*** Exercise materials ***

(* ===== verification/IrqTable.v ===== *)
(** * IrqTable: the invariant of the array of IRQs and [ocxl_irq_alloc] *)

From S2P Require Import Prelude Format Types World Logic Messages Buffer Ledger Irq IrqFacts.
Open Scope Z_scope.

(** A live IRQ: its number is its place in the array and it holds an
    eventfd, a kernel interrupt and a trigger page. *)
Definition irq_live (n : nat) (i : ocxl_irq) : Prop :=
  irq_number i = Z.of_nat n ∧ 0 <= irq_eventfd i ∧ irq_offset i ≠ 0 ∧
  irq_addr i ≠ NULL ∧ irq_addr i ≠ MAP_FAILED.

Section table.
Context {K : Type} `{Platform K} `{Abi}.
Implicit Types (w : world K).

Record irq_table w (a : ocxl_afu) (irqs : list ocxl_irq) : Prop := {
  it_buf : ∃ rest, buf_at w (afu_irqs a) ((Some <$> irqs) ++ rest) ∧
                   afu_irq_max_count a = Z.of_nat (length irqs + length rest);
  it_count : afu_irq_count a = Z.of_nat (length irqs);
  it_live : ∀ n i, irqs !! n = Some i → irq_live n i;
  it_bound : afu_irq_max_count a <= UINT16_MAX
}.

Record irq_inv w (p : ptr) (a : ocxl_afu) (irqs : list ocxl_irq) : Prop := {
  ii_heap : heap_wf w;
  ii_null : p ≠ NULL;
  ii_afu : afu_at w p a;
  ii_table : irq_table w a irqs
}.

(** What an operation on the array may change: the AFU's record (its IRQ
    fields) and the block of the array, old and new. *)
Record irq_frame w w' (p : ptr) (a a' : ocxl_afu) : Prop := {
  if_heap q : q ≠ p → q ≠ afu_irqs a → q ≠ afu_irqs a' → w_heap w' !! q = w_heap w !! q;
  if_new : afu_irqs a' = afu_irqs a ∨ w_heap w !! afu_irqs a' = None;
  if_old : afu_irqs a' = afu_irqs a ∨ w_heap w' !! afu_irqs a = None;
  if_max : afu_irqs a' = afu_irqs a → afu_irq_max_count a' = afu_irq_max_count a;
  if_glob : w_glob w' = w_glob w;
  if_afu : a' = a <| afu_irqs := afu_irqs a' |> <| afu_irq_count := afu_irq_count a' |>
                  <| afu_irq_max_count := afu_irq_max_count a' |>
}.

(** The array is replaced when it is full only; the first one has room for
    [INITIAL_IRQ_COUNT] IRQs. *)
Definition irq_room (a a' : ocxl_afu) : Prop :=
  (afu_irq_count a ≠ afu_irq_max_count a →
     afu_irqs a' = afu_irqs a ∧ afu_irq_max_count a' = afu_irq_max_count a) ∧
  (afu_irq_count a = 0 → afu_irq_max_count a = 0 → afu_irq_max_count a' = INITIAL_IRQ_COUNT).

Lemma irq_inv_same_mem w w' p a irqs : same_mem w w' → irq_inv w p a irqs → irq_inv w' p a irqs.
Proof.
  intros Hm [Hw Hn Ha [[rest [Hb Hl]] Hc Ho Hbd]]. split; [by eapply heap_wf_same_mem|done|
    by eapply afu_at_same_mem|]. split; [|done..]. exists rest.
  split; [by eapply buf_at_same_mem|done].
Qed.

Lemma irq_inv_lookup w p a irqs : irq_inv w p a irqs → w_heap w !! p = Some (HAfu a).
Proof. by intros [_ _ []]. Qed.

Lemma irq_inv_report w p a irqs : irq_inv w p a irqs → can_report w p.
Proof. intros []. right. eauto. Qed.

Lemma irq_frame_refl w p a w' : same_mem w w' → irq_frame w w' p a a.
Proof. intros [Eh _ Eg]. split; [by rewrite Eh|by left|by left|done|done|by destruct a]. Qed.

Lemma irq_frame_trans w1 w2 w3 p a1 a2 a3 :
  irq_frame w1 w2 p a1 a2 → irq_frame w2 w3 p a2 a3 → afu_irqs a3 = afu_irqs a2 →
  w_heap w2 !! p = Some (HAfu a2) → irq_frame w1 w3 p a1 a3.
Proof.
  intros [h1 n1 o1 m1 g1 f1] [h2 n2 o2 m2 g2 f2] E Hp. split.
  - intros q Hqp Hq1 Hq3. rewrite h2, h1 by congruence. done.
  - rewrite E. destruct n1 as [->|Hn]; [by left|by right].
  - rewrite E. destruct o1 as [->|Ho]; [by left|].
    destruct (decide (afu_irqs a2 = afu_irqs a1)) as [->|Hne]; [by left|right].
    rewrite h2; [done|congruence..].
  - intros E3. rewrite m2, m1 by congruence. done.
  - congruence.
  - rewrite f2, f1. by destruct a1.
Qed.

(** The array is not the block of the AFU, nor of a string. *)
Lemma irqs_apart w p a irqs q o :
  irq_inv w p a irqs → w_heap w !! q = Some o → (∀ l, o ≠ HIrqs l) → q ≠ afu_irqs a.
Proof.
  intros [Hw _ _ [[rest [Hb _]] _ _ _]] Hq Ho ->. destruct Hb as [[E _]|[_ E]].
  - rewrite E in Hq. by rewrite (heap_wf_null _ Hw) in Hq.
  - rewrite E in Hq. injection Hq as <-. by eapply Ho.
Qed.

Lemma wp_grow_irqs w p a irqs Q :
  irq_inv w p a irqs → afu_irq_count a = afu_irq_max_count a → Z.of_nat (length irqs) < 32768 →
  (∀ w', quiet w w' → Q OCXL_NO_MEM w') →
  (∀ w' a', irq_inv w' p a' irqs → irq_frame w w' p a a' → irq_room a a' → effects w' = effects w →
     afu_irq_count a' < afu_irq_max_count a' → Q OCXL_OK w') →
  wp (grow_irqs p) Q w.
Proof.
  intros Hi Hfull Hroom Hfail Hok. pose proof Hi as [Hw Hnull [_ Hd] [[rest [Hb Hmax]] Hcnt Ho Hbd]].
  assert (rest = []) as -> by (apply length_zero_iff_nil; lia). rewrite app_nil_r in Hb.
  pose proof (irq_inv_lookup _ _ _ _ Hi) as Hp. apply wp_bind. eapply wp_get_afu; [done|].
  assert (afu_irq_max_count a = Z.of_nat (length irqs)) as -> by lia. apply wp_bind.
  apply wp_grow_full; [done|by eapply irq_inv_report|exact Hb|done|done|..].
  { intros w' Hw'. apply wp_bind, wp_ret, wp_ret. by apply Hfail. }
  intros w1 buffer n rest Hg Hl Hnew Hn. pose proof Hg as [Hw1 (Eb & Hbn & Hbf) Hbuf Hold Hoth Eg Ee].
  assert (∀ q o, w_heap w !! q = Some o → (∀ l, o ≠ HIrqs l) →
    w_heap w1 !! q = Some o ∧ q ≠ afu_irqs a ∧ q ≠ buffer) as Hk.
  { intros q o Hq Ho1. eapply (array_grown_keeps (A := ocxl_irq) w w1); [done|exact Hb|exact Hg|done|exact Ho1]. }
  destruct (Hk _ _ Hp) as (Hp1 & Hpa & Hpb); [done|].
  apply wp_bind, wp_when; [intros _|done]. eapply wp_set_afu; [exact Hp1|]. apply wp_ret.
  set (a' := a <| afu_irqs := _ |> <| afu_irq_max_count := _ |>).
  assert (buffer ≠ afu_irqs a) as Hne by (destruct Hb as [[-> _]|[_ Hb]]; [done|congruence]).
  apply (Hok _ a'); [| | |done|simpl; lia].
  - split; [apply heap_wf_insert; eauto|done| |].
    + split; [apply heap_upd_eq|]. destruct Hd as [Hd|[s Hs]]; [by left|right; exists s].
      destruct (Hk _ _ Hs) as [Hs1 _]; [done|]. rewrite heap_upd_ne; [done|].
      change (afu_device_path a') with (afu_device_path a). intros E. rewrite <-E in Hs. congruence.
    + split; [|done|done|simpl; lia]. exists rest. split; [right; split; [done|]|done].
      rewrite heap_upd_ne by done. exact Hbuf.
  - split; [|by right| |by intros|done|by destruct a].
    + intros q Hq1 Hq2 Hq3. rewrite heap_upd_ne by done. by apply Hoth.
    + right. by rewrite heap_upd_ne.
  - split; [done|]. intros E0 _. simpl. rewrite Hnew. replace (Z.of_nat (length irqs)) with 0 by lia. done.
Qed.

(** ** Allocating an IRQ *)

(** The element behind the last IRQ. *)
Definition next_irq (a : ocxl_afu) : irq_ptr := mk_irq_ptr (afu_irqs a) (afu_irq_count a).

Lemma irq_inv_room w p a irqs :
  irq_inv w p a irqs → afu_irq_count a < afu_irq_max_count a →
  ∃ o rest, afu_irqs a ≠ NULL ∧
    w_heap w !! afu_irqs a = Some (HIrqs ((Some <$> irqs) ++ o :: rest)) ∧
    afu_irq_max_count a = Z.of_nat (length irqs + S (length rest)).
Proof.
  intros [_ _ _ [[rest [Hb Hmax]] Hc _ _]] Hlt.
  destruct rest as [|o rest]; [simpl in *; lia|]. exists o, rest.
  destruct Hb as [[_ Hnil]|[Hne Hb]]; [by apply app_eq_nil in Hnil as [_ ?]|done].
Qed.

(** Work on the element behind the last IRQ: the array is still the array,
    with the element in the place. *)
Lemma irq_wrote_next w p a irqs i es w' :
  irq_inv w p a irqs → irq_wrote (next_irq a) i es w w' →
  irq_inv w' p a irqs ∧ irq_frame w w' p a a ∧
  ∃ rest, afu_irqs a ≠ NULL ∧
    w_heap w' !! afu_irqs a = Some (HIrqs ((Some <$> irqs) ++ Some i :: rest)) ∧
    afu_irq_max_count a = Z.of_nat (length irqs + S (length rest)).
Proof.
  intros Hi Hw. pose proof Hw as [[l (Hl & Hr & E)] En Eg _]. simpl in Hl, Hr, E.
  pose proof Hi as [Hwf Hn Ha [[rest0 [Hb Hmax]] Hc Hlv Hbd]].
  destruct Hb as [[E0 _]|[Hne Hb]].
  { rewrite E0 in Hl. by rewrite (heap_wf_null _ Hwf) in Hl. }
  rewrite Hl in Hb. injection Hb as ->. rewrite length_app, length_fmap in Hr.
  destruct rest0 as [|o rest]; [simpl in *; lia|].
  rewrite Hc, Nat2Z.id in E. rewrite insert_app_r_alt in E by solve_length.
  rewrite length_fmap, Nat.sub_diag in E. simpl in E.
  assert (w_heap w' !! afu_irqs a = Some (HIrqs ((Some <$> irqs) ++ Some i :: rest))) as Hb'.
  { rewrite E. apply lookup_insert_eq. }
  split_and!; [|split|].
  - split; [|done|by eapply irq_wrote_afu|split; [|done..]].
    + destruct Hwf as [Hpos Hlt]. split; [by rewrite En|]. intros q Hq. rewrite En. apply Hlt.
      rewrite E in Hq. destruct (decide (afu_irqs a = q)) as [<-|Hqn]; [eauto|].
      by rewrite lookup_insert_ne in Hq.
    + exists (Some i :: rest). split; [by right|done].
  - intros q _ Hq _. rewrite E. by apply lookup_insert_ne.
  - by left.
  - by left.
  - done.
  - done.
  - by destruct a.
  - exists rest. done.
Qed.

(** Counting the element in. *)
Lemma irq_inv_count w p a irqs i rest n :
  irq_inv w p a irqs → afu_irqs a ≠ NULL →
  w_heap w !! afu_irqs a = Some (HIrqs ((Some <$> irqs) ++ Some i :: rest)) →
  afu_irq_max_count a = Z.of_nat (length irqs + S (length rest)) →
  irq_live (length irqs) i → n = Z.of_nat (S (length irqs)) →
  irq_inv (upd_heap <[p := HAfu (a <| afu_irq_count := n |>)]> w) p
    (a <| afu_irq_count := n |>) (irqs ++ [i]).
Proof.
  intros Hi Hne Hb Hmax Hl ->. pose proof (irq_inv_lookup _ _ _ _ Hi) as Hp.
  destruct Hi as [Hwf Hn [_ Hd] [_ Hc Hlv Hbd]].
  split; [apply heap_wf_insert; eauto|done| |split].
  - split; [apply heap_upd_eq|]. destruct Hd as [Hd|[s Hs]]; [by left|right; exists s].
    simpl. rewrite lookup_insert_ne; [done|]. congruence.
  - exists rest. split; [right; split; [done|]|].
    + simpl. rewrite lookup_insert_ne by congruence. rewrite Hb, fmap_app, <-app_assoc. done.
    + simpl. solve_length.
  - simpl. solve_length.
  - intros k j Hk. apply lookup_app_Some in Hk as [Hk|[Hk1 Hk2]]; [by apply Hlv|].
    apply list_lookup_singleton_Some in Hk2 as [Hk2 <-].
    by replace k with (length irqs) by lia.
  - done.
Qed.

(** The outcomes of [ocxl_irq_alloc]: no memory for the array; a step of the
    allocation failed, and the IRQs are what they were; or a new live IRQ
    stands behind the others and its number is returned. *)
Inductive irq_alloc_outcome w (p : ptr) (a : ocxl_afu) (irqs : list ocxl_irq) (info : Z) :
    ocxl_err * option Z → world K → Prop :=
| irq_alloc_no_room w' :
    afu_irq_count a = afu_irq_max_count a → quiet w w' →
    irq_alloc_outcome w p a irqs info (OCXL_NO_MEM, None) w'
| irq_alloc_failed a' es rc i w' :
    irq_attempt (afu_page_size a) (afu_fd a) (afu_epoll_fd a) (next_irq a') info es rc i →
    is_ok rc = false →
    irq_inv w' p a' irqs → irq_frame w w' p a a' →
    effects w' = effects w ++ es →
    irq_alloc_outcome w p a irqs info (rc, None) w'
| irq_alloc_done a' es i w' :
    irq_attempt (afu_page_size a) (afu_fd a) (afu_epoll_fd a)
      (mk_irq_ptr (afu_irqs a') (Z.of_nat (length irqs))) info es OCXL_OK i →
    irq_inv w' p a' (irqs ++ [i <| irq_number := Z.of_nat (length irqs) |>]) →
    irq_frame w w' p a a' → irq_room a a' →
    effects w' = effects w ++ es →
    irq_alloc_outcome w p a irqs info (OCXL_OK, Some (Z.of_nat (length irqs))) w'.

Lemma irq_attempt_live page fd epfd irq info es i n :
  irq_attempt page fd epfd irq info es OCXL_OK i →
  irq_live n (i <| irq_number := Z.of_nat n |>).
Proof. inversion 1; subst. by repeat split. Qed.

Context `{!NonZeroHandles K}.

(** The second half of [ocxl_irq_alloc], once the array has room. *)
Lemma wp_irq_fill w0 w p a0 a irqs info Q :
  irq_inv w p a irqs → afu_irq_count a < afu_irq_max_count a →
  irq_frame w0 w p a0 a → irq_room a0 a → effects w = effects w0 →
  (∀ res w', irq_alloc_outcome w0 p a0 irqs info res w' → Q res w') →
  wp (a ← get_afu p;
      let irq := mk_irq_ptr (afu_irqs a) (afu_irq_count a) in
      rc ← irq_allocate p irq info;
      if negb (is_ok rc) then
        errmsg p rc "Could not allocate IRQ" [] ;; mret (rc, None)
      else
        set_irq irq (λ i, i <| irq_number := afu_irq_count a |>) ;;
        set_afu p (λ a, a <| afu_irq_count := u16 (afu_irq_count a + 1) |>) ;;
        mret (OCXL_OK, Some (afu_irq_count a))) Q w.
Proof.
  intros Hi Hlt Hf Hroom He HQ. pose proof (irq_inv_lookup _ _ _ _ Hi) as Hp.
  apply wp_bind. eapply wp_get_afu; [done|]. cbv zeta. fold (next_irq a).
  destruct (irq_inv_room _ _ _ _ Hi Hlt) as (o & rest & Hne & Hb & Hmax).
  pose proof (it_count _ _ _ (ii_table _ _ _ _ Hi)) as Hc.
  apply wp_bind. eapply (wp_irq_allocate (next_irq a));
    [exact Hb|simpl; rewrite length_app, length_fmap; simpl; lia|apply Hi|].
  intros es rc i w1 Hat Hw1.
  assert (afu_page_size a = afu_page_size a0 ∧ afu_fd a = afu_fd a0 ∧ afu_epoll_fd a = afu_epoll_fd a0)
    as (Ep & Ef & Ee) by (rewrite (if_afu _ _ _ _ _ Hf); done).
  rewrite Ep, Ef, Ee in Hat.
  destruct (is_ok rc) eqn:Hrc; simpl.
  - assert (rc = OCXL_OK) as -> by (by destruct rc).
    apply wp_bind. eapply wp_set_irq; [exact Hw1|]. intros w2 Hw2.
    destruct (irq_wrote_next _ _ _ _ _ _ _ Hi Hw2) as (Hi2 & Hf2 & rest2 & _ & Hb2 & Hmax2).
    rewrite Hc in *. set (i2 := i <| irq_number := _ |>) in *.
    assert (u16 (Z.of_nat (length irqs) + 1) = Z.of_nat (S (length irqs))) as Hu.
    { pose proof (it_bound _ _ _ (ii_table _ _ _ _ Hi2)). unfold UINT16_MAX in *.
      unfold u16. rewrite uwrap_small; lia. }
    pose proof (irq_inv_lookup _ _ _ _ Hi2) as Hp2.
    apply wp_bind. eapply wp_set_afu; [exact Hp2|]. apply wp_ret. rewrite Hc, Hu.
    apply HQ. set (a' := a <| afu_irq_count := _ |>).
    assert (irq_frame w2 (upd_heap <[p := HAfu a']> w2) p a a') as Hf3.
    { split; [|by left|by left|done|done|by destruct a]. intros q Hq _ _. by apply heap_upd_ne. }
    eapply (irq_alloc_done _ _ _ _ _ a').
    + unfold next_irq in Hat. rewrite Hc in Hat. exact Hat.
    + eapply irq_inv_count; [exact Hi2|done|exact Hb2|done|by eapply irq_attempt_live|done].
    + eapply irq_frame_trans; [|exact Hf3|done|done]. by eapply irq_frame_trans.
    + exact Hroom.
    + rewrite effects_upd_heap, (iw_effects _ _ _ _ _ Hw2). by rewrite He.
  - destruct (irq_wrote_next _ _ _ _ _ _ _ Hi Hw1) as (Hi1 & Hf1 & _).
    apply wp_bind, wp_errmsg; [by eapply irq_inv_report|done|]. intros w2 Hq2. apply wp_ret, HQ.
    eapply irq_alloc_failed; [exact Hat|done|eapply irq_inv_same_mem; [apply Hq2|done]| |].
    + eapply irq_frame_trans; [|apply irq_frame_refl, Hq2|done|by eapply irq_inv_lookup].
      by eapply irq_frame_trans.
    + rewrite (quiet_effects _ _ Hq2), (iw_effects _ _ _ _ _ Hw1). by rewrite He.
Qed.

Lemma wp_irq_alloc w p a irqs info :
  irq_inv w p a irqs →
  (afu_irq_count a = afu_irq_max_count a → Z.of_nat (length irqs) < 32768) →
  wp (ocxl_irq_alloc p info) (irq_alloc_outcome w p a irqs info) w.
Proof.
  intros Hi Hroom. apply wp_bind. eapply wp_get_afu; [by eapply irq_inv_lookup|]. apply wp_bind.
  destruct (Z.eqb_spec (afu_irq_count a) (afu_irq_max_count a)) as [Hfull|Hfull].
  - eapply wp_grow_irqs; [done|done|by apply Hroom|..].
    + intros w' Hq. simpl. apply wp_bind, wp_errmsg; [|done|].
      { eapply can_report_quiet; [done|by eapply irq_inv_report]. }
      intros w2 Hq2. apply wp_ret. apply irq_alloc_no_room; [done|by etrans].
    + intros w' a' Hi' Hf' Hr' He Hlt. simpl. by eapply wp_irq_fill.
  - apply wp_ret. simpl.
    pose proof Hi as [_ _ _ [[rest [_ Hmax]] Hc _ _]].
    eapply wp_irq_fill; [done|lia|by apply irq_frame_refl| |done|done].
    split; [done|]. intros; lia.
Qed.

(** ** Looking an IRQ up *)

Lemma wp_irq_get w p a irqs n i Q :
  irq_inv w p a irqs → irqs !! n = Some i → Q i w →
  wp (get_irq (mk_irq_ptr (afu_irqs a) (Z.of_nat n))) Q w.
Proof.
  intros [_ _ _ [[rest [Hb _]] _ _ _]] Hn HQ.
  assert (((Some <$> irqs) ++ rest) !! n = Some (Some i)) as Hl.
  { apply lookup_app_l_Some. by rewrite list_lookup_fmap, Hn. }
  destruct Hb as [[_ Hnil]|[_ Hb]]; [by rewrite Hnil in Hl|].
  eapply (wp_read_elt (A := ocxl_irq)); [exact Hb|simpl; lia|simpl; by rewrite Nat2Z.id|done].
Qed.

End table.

*** End of Exercise materials ***

Task item =
Return each line of the records above in which the word "exists" occurs.

Output of the exercise =
    by eapply afu_at_same_mem|]. split; [|done..]. exists rest.
    + split; [apply heap_upd_eq|]. destruct Hd as [Hd|[s Hs]]; [by left|right; exists s].
    + split; [|done|done|simpl; lia]. exists rest. split; [right; split; [done|]|done].
  destruct rest as [|o rest]; [simpl in *; lia|]. exists o, rest.
    + exists (Some i :: rest). split; [by right|done].
  - exists rest. done.
  - split; [apply heap_upd_eq|]. destruct Hd as [Hd|[s Hs]]; [by left|right; exists s].
  - exists rest. split; [right; split; [done|]|].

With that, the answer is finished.